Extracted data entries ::
(** [URL.String] of a URL with a host, without opaque part or fragment;
    [force] is its ForceQuery. *)
Definition user_part (u : URL) : string :=
  match UserInfo u with Some user => user_String user +:+ "@" | None => "" end.
Definition query_part (force : bool) (query : string) : string :=
  if is_empty query && negb force then "" else "?" +:+ query.
Definition url_String_force (force : bool) (u : URL) : string :=
  let path := EscapedPath u in
  (if is_empty (Scheme u) then "" else Scheme u +:+ ":") +:+
  "//" +:+ user_part u +:+ escape_host (URLHost u) +:+
  (if negb (is_empty path) && negb (HasPrefix path "/") then "/" else "") +:+ path +:+
  query_part force (RawQuery u).
Definition url_String (u : URL) : string := url_String_force false u.

(** ** http.NewRequest *)

(** [removeEmptyPort]. *)
Definition hasPort (s : string) : bool :=
  match LastIndexByte s ":"%char, LastIndexByte s "]"%char with
  | None, _ => false
  | Some _, None => true
  | Some i, Some j => (j <? i)%nat
  end.
Definition removeEmptyPort (host : string) : string := if hasPort host then TrimSuffix host ":" else host.

(** The URL of the request [http.NewRequestWithContext] builds from a string;
    its Host is the request's Host. *)
Definition request_url `{UnicodeTables} (raw : string) : option URL :=
  p ← url_Parse raw;
  let u := p_url p in
  Some (mkURL (Scheme u) (UserInfo u) (removeEmptyPort (URLHost u)) (Path u) (RawPath u) (RawQuery u)).

Example url_Parse_ex :
  url_Parse (H := ascii_tables) "HTTPS://user:pw@api.test:8443/a%2Fb?q=1#top"
  = Some (mkParsed (mkURL "https" (Some "user:pw") "api.test:8443" "/a/b" "/a%2Fb" "q=1") "" false "top")
  /\ url_Parse (H := ascii_tables) "http://a b/" = None
  /\ url_Parse (H := ascii_tables) "http://x%41/" = None
  /\ (fun p => URLHost (p_url p)) <$> url_Parse (H := ascii_tables) "http://[fe80::1%25eth0]:80/" = Some "[fe80::1%eth0]:80"
  /\ url_String (mkURL "https" None "api.test" "/a/b" "/a%2Fb" "q") = "https://api.test/a%2Fb?q".
Proof. repeat split; vm_compute; reflexivity. Qed.

(** ** What is escaped is read back *)

Lemma string_of_bytes_app a b : string_of_bytes (a ++ b) = string_of_bytes a +:+ string_of_bytes b.
Proof. induction a as [|x a IH]; simpl; [done|]. by rewrite IH. Qed.

Lemma string_in_bytes c s : string_in c s = true <-> byte_of_ascii c ∈ bytes_of_string s.
Proof.
  induction s as [|c' s IH]; simpl; [rewrite elem_of_nil; done|].
  rewrite orb_true_iff, bool_decide_eq_true, elem_of_cons, IH. split; intros [Heq|?]; auto; left; [by subst|].
  rewrite <- (ascii_of_byte_of_ascii c), Heq. apply ascii_of_byte_of_ascii.
Qed.

Lemma hex_upper_range d : 0 <= d < 16 -> is_byte (hex_upper d) /\ hex_byte_value (hex_upper d) = Some d /\ hex_upper d <> 37.
Proof.
  intros Hd. assert (d ∈ map Z.of_nat (seq 0 16)) as Hin.
  { apply list_elem_of_In, in_map_iff. exists (Z.to_nat d). rewrite in_seq. lia. }
  simpl in Hin. unfold is_byte. repeat (apply elem_of_cons in Hin as [->|Hin]; [by vm_compute|]). by apply elem_of_nil in Hin.
Qed.

Lemma percent_nibbles b : is_byte b -> 0 <= Z.shiftr b 4 < 16 /\ 0 <= Z.land b 15 < 16 /\ Z.shiftr b 4 * 16 + Z.land b 15 = b.
Proof.
  intros [? ?]. change 15 with (Z.ones 4). rewrite Z.land_ones, Z.shiftr_div_pow2 by done. change (2 ^ 4) with 16.
  pose proof (Z.div_mod b 16). pose proof (Z.mod_pos_bound b 16).
  assert (0 <= b / 16 < 16) by (split; [apply Z.div_pos; lia | apply Z.div_lt_upper_bound; lia]). lia.
Qed.

Lemma escape_bytes_cons esc b l : escape_bytes esc (b :: l) = (if esc b then percent b else [b]) ++ escape_bytes esc l.
Proof. done. Qed.

Lemma escape_bytes_range esc l : Forall is_byte l -> Forall is_byte (escape_bytes esc l).
Proof.
  induction 1 as [|b l Hb _ IH]; [constructor|]. rewrite escape_bytes_cons.
  apply list.Forall_app. split; [|done]. destruct (esc b); [|by apply list.Forall_cons].
  destruct (percent_nibbles b Hb) as (H1 & H2 & _). unfold percent. rewrite !list.Forall_cons.
  split_and!; try (by apply hex_upper_range); [unfold is_byte; lia..|constructor].
Qed.

Lemma unescape_percent h l s :
  unescape_bytes false (37 :: h :: l :: s) =
  match hex_byte_value h, hex_byte_value l with
  | Some x, Some y => cons (x * 16 + y) <$> unescape_bytes false s
  | _, _ => None
  end.
Proof. done. Qed.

Directions for this task ::
If a line in the records contains "removeEmptyPort", report it.

Answer space ::
(** [removeEmptyPort]. *)
Definition removeEmptyPort (host : string) : string := if hasPort host then TrimSuffix host ":" else host.
  Some (mkURL (Scheme u) (UserInfo u) (removeEmptyPort (URLHost u)) (Path u) (RawPath u) (RawQuery u)).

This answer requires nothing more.